| Amazing stuff from whoever staged Friday’s Trump-Putin summit: elaborate visuals, military flyovers, backdrop signs framing the whole thing for anyone who might not have been caught up on what two of the world’s most powerful men were doing in Alaska: “Pursuing Peace.” Hours of talks inside, assurances of “great progress” outside, and … that was that. No questions, even. Always leave ’em wanting more.
Earlier in the week, the American president’s performance in his federal takeover of Washington’s police force had comparable aspects: dramatic announcements, National Guard deployments, press-conference slogans: “This is Liberation Day in D.C.!”—never mind what the crime statistics said. Seems there’s a lot of stagecraft going on these days.
Which might strike you as a curious approach to statecraft—or at least one that’s curiously particular to Donald Trump … and recognizably exasperating to his many haters.
But it’s not so uncommon. About 9,500 kilometers northeast of Washington, Israeli Prime Minister Benjamin Netanyahu framed his decision to occupy Gaza City—announced earlier this month with a symbolic October 7 deadline—as a means to “end the war speedily,” while avoiding specifics about what an end to the war will mean … or how occupying Gaza City will bring it about. Around 5,000 kilometers east-southeast of Jerusalem, Bangladesh’s post-revolutionary leadership and its supporters are performing democratic resistance in victory, while using the same autocratic judicial theatrics—bogus charges, dramatic arrests, arbitrary nonsense—as the regime they overthrew.

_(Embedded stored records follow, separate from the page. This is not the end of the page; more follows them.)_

(** ** The last close. *)

(** A release touches one consumer, which stays only if it has an open ring. *)
Lemma ppm_release_shape max possible d fs f :
  driver_inv max possible d fs -> f ∈ fs ->
  exists a c d', ppm_release f d = Some (d', 0) /\ heap d !! a = Some c /\
    consumer_id c = f.1 /\
    (forall b, b <> a -> heap d' !! b = heap d !! b) /\
    (forall c', heap d' !! a = Some c' -> consumer_id c' = f.1 /\ has_open_ring c' = true).
Proof.
  intros I Hf. destruct (driver_find_open _ _ d fs f I Hf)
    as (a & c & r & Hfind & Ha & Hid & Hn & Ho).
  destruct f as [cid n]. simpl in *. exists a, c. unfold ppm_release.
  rewrite Hfind. cbn [mbind option_bind]. rewrite Ha. cbn [mbind option_bind].
  rewrite Hn. cbn [mbind option_bind]. rewrite Ho. cbn [negb]. cbv zeta.
  set (c' := mk_consumer_t _ _ _). unfold check_remove_consumer. cbn [heap set_consumer].
  rewrite lookup_insert_eq. cbn [mbind option_bind].
  assert (Hif : forall (b : bool) d1 g1, heap (if b then set_glob d1 g1 else d1) = heap d1)
    by (by intros []).
  destruct (has_open_ring c') eqn:Eo; cbn [mbind option_bind]; eexists;
    (split; [reflexivity|]); rewrite Hif; cbn [heap set_consumer]; (split; [done|]); (split; [done|]).
  - split; [intros b Hb; by rewrite lookup_insert_ne|].
    intros c2. rewrite lookup_insert_eq. intros [= <-]. by rewrite Eo.
  - split; [intros b Hb; by rewrite lookup_delete_ne, lookup_insert_ne|].
    intros c2. by rewrite lookup_delete_eq.
Qed.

Neither is it so new. You don’t have to buy into the whole critical apparatus of Guy Debord’s 1967 book, The Society of the Spectacle, to find something there in its insight into how, in the contemporary world, images and representations so easily and thoroughly replace the reality they’re supposed to depict. It’s become a central part of how power operates—less with leaders spinning actions, more with actions intended to generate images. And so it’s always worth keeping an eye out for, regardless of our political allegiances.